ASSIGNMENT -> Go through the records and show each line where the word "that" occurs.

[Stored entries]
(* ===== verification/Utils.v ===== *)
(** * wc, cat and echo (user/wc.c, user/cat.c, user/echo.c) *)
From Stdlib Require Import String.
From S2P Require Import Prelude Machine StringC User.

(** ** wc *)

(** The counters l, w, c and inword. *)
Record wcst := mkWc { wc_l : Z; wc_w : Z; wc_c : Z; wc_inword : bool }.

Definition blanks : list Z := [32; 13; 9; 10; 11].

(** The body of the for loop. *)
Definition wc_char (st : wcst) (b : Z) : wcst :=
  let c := s32 (wc_c st + 1) in
  let l := if b =? 10 then s32 (wc_l st + 1) else wc_l st in
  match strchr blanks b with
  | Some _ => mkWc l (wc_w st) c false
  | None => if wc_inword st then mkWc l (wc_w st) c true else mkWc l (s32 (wc_w st + 1)) c true
  end.

Fixpoint wc_loop (fuel : nat) (fd : Z) (st : wcst) : U uio (Z * wcst) :=
  match fuel with
  | O => uspin
  | S f =>
    do r <- read fd 512;
    if r.1 <=? 0 then uret (r.1, st) else wc_loop f fd (foldl wc_char st r.2)
  end.

(** Each read before the last delivers a byte. *)
Definition wc (fd : Z) (name : list Z) : U uio unit :=
  do n <- ugets (fun s => length (s_bytes (u_in s fd)));
  do r <- wc_loop (S n) fd (mkWc 0 0 0 false);
  if r.1 <? 0 then printf 1 "wc: read error
" [] ;; exit EXIT_FAILURE else
  printf 1 "%d %d %d %s
" [PInt (wc_l r.2); PInt (wc_w r.2); PInt (wc_c r.2); PStr name].

Fixpoint wc_files (files : list (list Z)) : U uio unit :=
  match files with
  | [] => exit EXIT_SUCCESS
  | f :: files' =>
    do fd <- open f;
    if fd <? 0 then printf 1 "wc: cannot open %s
" [PStr f] ;; exit EXIT_FAILURE else
    wc fd f ;; close fd ;; wc_files files'
  end.

Definition wc_main (argv : list (list Z)) : U uio unit :=
  match argv with
  | _ :: ((_ :: _) as files) => wc_files files
  | _ => wc 0 [] ;; exit EXIT_SUCCESS
  end.

(** ** cat *)

Fixpoint cat_loop (fuel : nat) (fd : Z) : U uio Z :=
  match fuel with
  | O => uspin
  | S f =>
    do r <- read fd 512;
    if r.1 <=? 0 then uret r.1 else
    do n <- write 1 r.2;
    if negb (n =? r.1) then printf 1 "cat: write error
" [] ;; exit EXIT_FAILURE else
    cat_loop f fd
  end.

Definition cat (fd : Z) : U uio unit :=
  do n <- ugets (fun s => length (s_bytes (u_in s fd)));
  do r <- cat_loop (S n) fd;
  if r <? 0 then printf 1 "cat: read error
" [] ;; exit EXIT_FAILURE else uret tt.

Fixpoint cat_files (files : list (list Z)) : U uio unit :=
  match files with
  | [] => exit EXIT_SUCCESS
  | f :: files' =>
    do fd <- open f;
    if fd <? 0 then printf 1 "cat: cannot open %s
" [PStr f] ;; exit EXIT_FAILURE else
    cat fd ;; close fd ;; cat_files files'
  end.

Definition cat_main (argv : list (list Z)) : U uio unit :=
  match argv with
  | _ :: ((_ :: _) as files) => cat_files files
  | _ => cat 0 ;; exit EXIT_SUCCESS
  end.

(** ** echo *)

Fixpoint echo_args (args : list (list Z)) : U uio unit :=
  match args with
  | [] => exit EXIT_SUCCESS
  | a :: args' =>
    printf 1 "%s%s" [PStr a; PStr (match args' with [] => [10] | _ => [32] end)] ;;
    echo_args args'
  end.
Definition echo_main (argv : list (list Z)) : U uio unit := echo_args (tail argv).

(** ** What they compute *)

Definition blank (b : Z) : bool := bool_decide (b ∈ blanks).

(** The number of bytes that start a word: not blank, at the start or after a blank. *)
Fixpoint word_starts (prev : bool) (text : list Z) : Z :=
  match text with
  | [] => 0
  | b :: t => (if prev && negb (blank b) then 1 else 0) + word_starts (blank b) t
  end.
Definition words (text : list Z) : Z := word_starts true text.
Definition newlines (text : list Z) : Z := Z.of_nat (length (filter (fun b => b = 10) text)).

Lemma strchr_blank b : strchr blanks b = None <-> blank b = false.
Proof.
  unfold blank. rewrite bool_decide_eq_false. unfold blanks. cbn [strchr].
  repeat match goal with |- context [?x =? 0] => change (x =? 0) with false; cbv iota end.
  repeat match goal with |- context [?x =? b] => destruct (Z.eqb_spec x b); [subst b; split; [done|intros []; set_solver]|] end.
  split; [intros _; set_solver|done].
Qed.

Lemma word_starts_range p text : 0 <= word_starts p text <= Z.of_nat (length text).
Proof. revert p. induction text as [|b t IH]; intros p; simpl; [lia|]. specialize (IH (blank b)). destruct (_ && _); lia. Qed.

(** The loop adds the counts of the bytes it sees. *)
Lemma wc_chars st text : 0 <= wc_l st -> 0 <= wc_w st -> 0 <= wc_c st ->
  wc_l st + Z.of_nat (length text) < 2 ^ 31 -> wc_w st + Z.of_nat (length text) < 2 ^ 31 ->
  wc_c st + Z.of_nat (length text) < 2 ^ 31 ->
  foldl wc_char st text =
    mkWc (wc_l st + newlines text) (wc_w st + word_starts (negb (wc_inword st)) text)
         (wc_c st + Z.of_nat (length text)) (wc_inword (foldl wc_char st text)).
Proof.
  revert st. induction text as [|b t IH]; intros [l w c i] Hl Hw Hc HL HW HC; simpl in *.
  { unfold newlines. simpl. by rewrite !Z.add_0_r. }
  assert (wc_char (mkWc l w c i) b =
    mkWc (l + if decide (b = 10) then 1 else 0) (w + if negb i && negb (blank b) then 1 else 0) (c + 1) (negb (blank b))) as ->.
  { unfold wc_char. cbn [wc_l wc_w wc_c wc_inword]. rewrite (s32_small (c + 1)) by lia.
    assert ((if b =? 10 then s32 (l + 1) else l) = l + if decide (b = 10) then 1 else 0) as ->.
    { destruct (Z.eqb_spec b 10); case_decide; try done; [rewrite s32_small; lia|lia]. }
    destruct (strchr blanks b) eqn:E.
    - destruct (blank b) eqn:Eb; [|apply strchr_blank in Eb; congruence]. simpl. by rewrite andb_false_r, (Z.add_0_r w).
    - apply strchr_blank in E. rewrite E. simpl. rewrite andb_true_r.
      destruct i; simpl; [by rewrite Z.add_0_r|rewrite s32_small by lia; done]. }
  rewrite IH; simpl; try solve [repeat case_decide; lia|destruct (_ && _); lia|lia].
  f_equal.
  - unfold newlines. rewrite filter_cons. case_decide; simpl; lia.
  - rewrite negb_involutive. lia.
  - lia.
Qed.

Lemma wc_loop_run fd fuel : forall st s, solid (u_in s fd) ->
  (length (s_bytes (u_in s fd)) < fuel)%nat ->
  exists s', wc_loop fuel fd st s = URet (if s_err (u_in s fd) then -1 else 0, foldl wc_char st (s_bytes (u_in s fd))) s' /\
    u_out s' = u_out s /\ u_full s' = u_full s.
Proof.
  induction fuel as [|f IH]; intros st s Hs Hf; [lia|]. cbn [wc_loop]. ustep (read_run fd 512 s).
  pose proof (next_piece_spec 512 (u_in s fd) Hs ltac:(lia)) as Hp.
  destruct (next_piece 512 (u_in s fd)) as [[r bs] w]. destruct Hp as (Hw & He & Hb & Hlen & H0 & H1).
  destruct (decide (bs = [])) as [->|Hne]; cbn [fst snd].
  - destruct (H0 eq_refl) as (-> & -> & ->). eexists. split; [destruct (s_err (u_in s fd)); done|done].
  - rewrite (H1 Hne). assert (0 < length bs)%nat by (destruct bs; [done|simpl; lia]).
    rewrite (proj2 (Z.leb_gt _ 0)) by lia. set (s1 := set_u_in _ s).
    assert (u_in s1 fd = w) as Hw1 by (unfold s1; simpl; by rewrite upd_eq).
    destruct (IH (foldl wc_char st bs) s1) as (s' & E & Ho & Hfl); [by rewrite Hw1|rewrite Hw1, Hb, length_app in *; lia|].
    exists s'. rewrite E, Hw1, He, Hb, foldl_app. by split_and!.
Qed.

(** Wc prints the number of newlines, of words and of bytes of the input, whatever the pieces
    in which the input arrives: a word starts at a byte that is not blank at the
    beginning or after a blank. *)
Theorem wc_counts fd name s : let text := s_bytes (u_in s fd) in
  solid (u_in s fd) -> s_err (u_in s fd) = false -> u_full s 1 = false ->
  Z.of_nat (length text) < 2 ^ 31 -> Forall (fun c => 0 <= c < 256) name ->
  exists s', wc fd name s = URet tt s' /\
    u_out s' = upd (u_out s) 1 (u_out s 1 ++ decimal (newlines text) ++ [32] ++ decimal (words text) ++ [32] ++
                                decimal (Z.of_nat (length text)) ++ [32] ++ name ++ [10]).
Proof.
  intros text Hs He Hf Hlen Hname. unfold wc. rewrite (ubind_Ret (ugets _) _ s _ s eq_refl).
  destruct (wc_loop_run fd (S (length text)) (mkWc 0 0 0 false) s Hs ltac:(unfold text; lia)) as (s' & E & Ho & Hfl).
  ustep E. rewrite He. cbn [fst snd]. change (0 <? 0) with false. cbv iota.
  rewrite wc_chars by (simpl; unfold text in *; lia). cbn [wc_l wc_w wc_c wc_inword negb]. fold text.
  assert (0 <= newlines text < 2 ^ 31) as Hn.
  { unfold newlines. pose proof (length_filter (fun b => b = 10) text). lia. }
  pose proof (word_starts_range true text) as Hw. rewrite !Z.add_0_l.
  assert (prints (printf 1 "%d %d %d %s
" [PInt (newlines text); PInt (words text); PInt (Z.of_nat (length text)); PStr name]) 1
    (decimal (newlines text) ++ [32] ++ decimal (words text) ++ [32] ++ decimal (Z.of_nat (length text)) ++ [32] ++ name ++ [10])) as Hp.
  { unfold printf. cbn -[decimal printint putc uforeach].
    apply (prints_bind _ _ _ (decimal (newlines text))); [by apply prints_decimal|].
    apply (prints_bind _ _ _ [32]); [by apply prints_putc|].
    apply (prints_bind _ _ _ (decimal (words text))); [apply prints_decimal; unfold words; lia|].
    apply (prints_bind _ _ _ [32]); [by apply prints_putc|].
    apply (prints_bind _ _ _ (decimal (Z.of_nat (length text)))); [apply prints_decimal; lia|].
    apply (prints_bind _ _ _ [32]); [by apply prints_putc|].
    apply prints_bind; [by apply prints_chars|].
    apply (prints_bind _ _ _ [10] []); [by apply prints_putc|apply prints_ret]. }
  eexists. split; [apply Hp; by rewrite Hfl|]. unfold emit. cbn [u_out set_u_out]. by rewrite Ho.
Qed.

Lemma cat_loop_run fd fuel : forall s, solid (u_in s fd) -> (length (s_bytes (u_in s fd)) < fuel)%nat ->
  u_full s 1 = false ->
  exists s', cat_loop fuel fd s = URet (if s_err (u_in s fd) then -1 else 0) s' /\
    u_out s' = u_out (emit 1 (s_bytes (u_in s fd)) s).
Proof.
  induction fuel as [|f IH]; intros s Hs Hf Hfull; [lia|]. cbn [cat_loop]. ustep (read_run fd 512 s).
  pose proof (next_piece_spec 512 (u_in s fd) Hs ltac:(lia)) as Hp.
  destruct (next_piece 512 (u_in s fd)) as [[r bs] w]. destruct Hp as (Hw & He & Hb & Hlen & H0 & H1).
  destruct (decide (bs = [])) as [->|Hne]; cbn [fst snd].
  - destruct (H0 eq_refl) as (-> & -> & ->). eexists. split; [by destruct (s_err (u_in s fd))|].
    by rewrite emit_nil.
  - rewrite (H1 Hne). assert (0 < length bs)%nat by (destruct bs; [done|simpl; lia]).
    rewrite (proj2 (Z.leb_gt _ 0)) by lia. set (s1 := set_u_in _ s).
    ustep (write_run 1 bs s1 Hfull). rewrite Z.eqb_refl. cbn [negb].
    assert (u_in (emit 1 bs s1) fd = w) as Hw1 by (unfold s1; simpl; by rewrite upd_eq).
    destruct (IH (emit 1 bs s1)) as (s' & E & Ho); [by rewrite Hw1|rewrite Hw1, Hb, length_app in *; lia|done|].
    exists s'. rewrite E, Hw1, He, Hb, Ho, Hw1, emit_emit. done.
Qed.

(** cat copies its input to the standard output, byte by byte in order. *)
Lemma cat_copies fd s : solid (u_in s fd) -> s_err (u_in s fd) = false -> u_full s 1 = false ->
  exists s', cat fd s = URet tt s' /\ u_out s' = upd (u_out s) 1 (u_out s 1 ++ s_bytes (u_in s fd)).
Proof.
  intros Hs He Hf. unfold cat. rewrite (ubind_Ret (ugets _) _ s _ s eq_refl).
  destruct (cat_loop_run fd (S (length (s_bytes (u_in s fd)))) s Hs ltac:(lia) Hf) as (s' & E & Ho).
  ustep E. rewrite He. exists s'. by rewrite Ho.
Qed.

TASK OUTPUT ->
(** The number of bytes that start a word: not blank, at the start or after a blank. *)
    in which the input arrives: a word starts at a byte that is not blank at the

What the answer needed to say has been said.